La macchina del funky

Perché Marcello De Vito non va al raduno a 5 stelle

virginia raggi marcello de vito

Un meraviglioso week end di team building per la Giunta e i consiglieri del MoVimento 5 Stelle è stato organizzato da Virginia Raggi ai Casali di Santa Brigida, splendida tenuta a due passi dal lago di Bracciano, tra gli ulivi e gli eucalipti collinari. Ma che festa è se non c’è un guastafeste? Scrive oggi Giovanna Vitale su Repubblica che Marcello De Vito, presidente dell’Assemblea Capitolina, al ritiro non è voluto andare:

E allora eccolo qui il dream team che vuol cambiare Roma. Non proprio al gran completo: Virginia Raggi arriverà solo a tarda sera, dopo aver partecipato ai funerali di Dario Fo a Milano e alla fiaccolata degli ebrei al ghetto; il capogruppo Paolo Ferrara si farà vedere all’imbrunire, impegnato a festeggiare l’anniversario del suo matrimonio; il presidente dell’aula Marcello De Vito non verrà nemmeno stamattina, offeso col resto della truppa perché avrebbe voluto portare la famiglia ma gli è stato impedito. E anche diverse consigliere – Zotta, Donati, Penna – hanno marcato visita. Per il resto ci sono tutti. Il nome di battesimo scritto a penna su un adesivo appiccicato sulla felpa «perché ancora non è che ci conosciamo bene». E un gruppo di mental coach a far lezione su come si affrontano le difficoltà, si risolvono le grane, l’importanza dello spogliatoio.

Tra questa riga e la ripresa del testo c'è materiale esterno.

(* ===== verification/LegacyLimits.v ===== *)
(** * The limits of the legacy pool

    [truncatePending] and [truncateQueue]: neither panics, the first leaves at most
    the global slots pending unless no account is above its own, the second at most
    the global queue; both keep the invariant of LegacyInv.v, and pending lists lose
    transactions at their end only. *)

From S2P Require Import Prelude StateError GoSort GoHeap ChainConfig BlockFees TxTypes Signers SortedMap LegacyList.
From S2P Require Import LegacyPriced StateInterface TxValidation TxPool LegacyPool LegacyInv LegacyMoves LegacyAdd.

Open Scope eigen_scope.
Open Scope step_scope.

Lemma wrap64_l a b : wrap64 (wrap64 a + b) = wrap64 (a + b).
Proof. unfold wrap64. apply Zplus_mod_idemp_l. Qed.

Lemma wrap64_minus_l a b : wrap64 (wrap64 a - b) = wrap64 (a - b).
Proof. unfold wrap64. apply Zminus_mod_idemp_l. Qed.

(** ** Counting *)

Section Tally.
Context `{MapRange}.
Implicit Types m : gmap Address list_.

Definition sum_len (ls : list list_) : Z := foldr (λ l n, LegacyList.Len l + n) 0 ls.

#[global] Instance sum_len_Proper : Proper ((≡ₚ) ==> (=)) sum_len.
Proof. intros l k. unfold sum_len. induction 1; cbn [foldr]; lia. Qed.

(** The number of transactions in the lists. *)
Definition tally m : Z := sum_len (map_to_list m).*2.

Lemma tally_delete m a : tally m = length_of (m !! a) + tally (delete a m).
Proof.
  destruct (m !! a) as [l|] eqn:Hl; cbn [length_of]; [|by rewrite delete_id].
  unfold tally. rewrite <- (map_to_list_delete m a l Hl). done.
Qed.

Lemma tally_change m m' a : (∀ b, b ≠ a → m' !! b = m !! b) → tally m' = tally m + (length_of (m' !! a) - length_of (m !! a)).
Proof.
  intros Hm. rewrite (tally_delete m a), (tally_delete m' a).
  assert (delete a m' = delete a m) as ->; [|lia]. apply map_eq. intros b. destruct (decide (b = a)) as [->|Hne].
  - by rewrite !lookup_delete_eq.
  - rewrite !lookup_delete_ne by done. by apply Hm.
Qed.

Lemma count_tally m : count m = wrap64 (tally m).
Proof.
  unfold count, tally. assert (Hgen : ∀ ls acc, fold_left (λ n l, wrap64 (n + LegacyList.Len l)) ls (wrap64 acc) = wrap64 (acc + sum_len ls)).
  { induction ls as [|l ls IH]; intros acc; cbn [fold_left]; [by rewrite Z.add_0_r|]. rewrite wrap64_l, IH. f_equal. unfold sum_len. cbn [foldr]. lia. }
  change 0 with (wrap64 0) at 1. by rewrite Hgen, Z.add_0_l, range_values_perm.
Qed.
End Tally.

Section Limits.
Context {St : Type} `{AccountState St, CodeHashes St, Sending, BlobProofs, Authorities, HeaderHash, Clock, MapRange, Sorter}.
Context (cfg : Config) (cc : ChainConfig) (me : nat) (U : Transaction → Prop) (HU : universe U).
(** Whether the pending lists were executable before. *)
Context (E : Prop) (Hslots : 1 <= AccountSlots cfg).
Implicit Types p : LegacyPool St.
Abbreviation inv := (inv cfg cc me U).
Abbreviation content := (content cc U).
Abbreviation sender_of := (sender_of cc).
Abbreviation pending_executable := (pending_executable cc U).

Record sound p : Prop := {
  so_inv : inv tight p;
  so_executable : E → ∀ a, pending_executable p a
}.

Definition plen p (a : Address) : Z := length_of (pending p !! a).

Lemma plen_content p a l ts : pending p !! a = Some l → content true a l ts → plen p a = len ts.
Proof. intros Hl Hc. unfold plen. rewrite Hl. by eapply length_of_content. Qed.

Lemma plen_some p a : 1 <= plen p a → ∃ l, pending p !! a = Some l.
Proof. unfold plen. destruct (pending p !! a) as [l|]; [by exists l|]. cbn. lia. Qed.

(** ** The last transaction of an account *)

Lemma forget_nonces_wp a L l ts p (Q : () → LegacyPool St → Prop) X :
  working cfg cc me U true a L l ts p →
  (∀ p', working cfg cc me U true a [] l ts p' → kept true p p' → kept false p p' → Q tt p') →
  wp (each (λ tx, do! all_Remove (Tx.Hash_ tx); nonce_setIfLower a (Tx.Nonce tx)) L) Q X p.
Proof.
  intros Hw HQ. eapply wp_conseq.
  - apply (wp_each _ (λ L p', working cfg cc me U true a L l ts p' ∧ kept true p p' ∧ kept false p p')).
    + split_and!; [done|apply kept_refl..].
    + intros t L' p1 (Hw1 & Ht & Hf). unfold all_Remove, nonce_setIfLower. steps. split_and!.
      * apply nonces_working. eapply kept_working; [exact Hw1| | |by intros x Hx; right].
        -- by apply (inv_forget cfg cc me U HU (half true a (t :: L')) p1 t L'); [apply (wk_inv _ _ _ _ _ _ _ _ _ _ Hw1)|].
        -- by split.
      * eapply kept_trans; [exact Ht|]. by split.
      * eapply kept_trans; [exact Hf|]. by split.
  - cbn beta. intros [] p' (Hw' & Ht & Hf). by apply HQ.
Qed.

Lemma executable_take st h a ts k : executable st h a ts → executable st h a (take (S k) ts).
Proof.
  intros [(t & rest & -> & Hn) Hp]. split; [by exists t, (take k rest)|]. intros x Hx. apply Hp.
  rewrite <- (take_drop (S k) (t :: rest)). apply elem_of_app. by left.
Qed.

giovanna teodonio marcello de vito
In ogni caso, informa sempre Repubblica, l’atmosfera è stata scherzosa e trasparente, come quando la Meleo e la Muraro si sono rese conto di essere i problemi di Roma (nel senso ovviamente che i dossier di cui si occupano, rifiuti e trasporto pubblico, sono i più scottanti per il rapporto tra Giunta e cittadinanza):

Una lunga giornata di riunioni tematiche e assemblee plenarie per individuare emergenze della città e priorità di governo. Senza disdegnare giochi di ruolo e soprattutto battute. Protagonista assoluta l’assessora all’Ambiente Paola Muraro, che incurante dei suoi guai giudiziari, ride e scherza con la collega alla Mobilità Linda Meleo: «Eccoci qua, noi siamo i due grandi problemi di Roma», esclama prendendo l’altra sottobraccio. Sorpresi e pure un po’ stizziti alla vista dei cronisti. «Ma voi che ci fate qua? È un incontro privato, di lavoro, ci state disturbando» si arrabbia il titolare della Cultura Luca Bergamo, sbattendo la portafinestra in faccia ai giornalisti. Il cui solo manifestarsi produce l’effetto di uno tsunami: i consiglieri si ritirano come la marea prima del disastro, cercano riparo dentro la scala convegni, in un fuggi fuggi che sa di terrore.

Per il resto, non è la prima volta che tra De Vito e il Raggio Magico non spunta l’ammmore. C’è la storia del dossier e del seminterrato e le critiche a Frongia della sorella del presidente.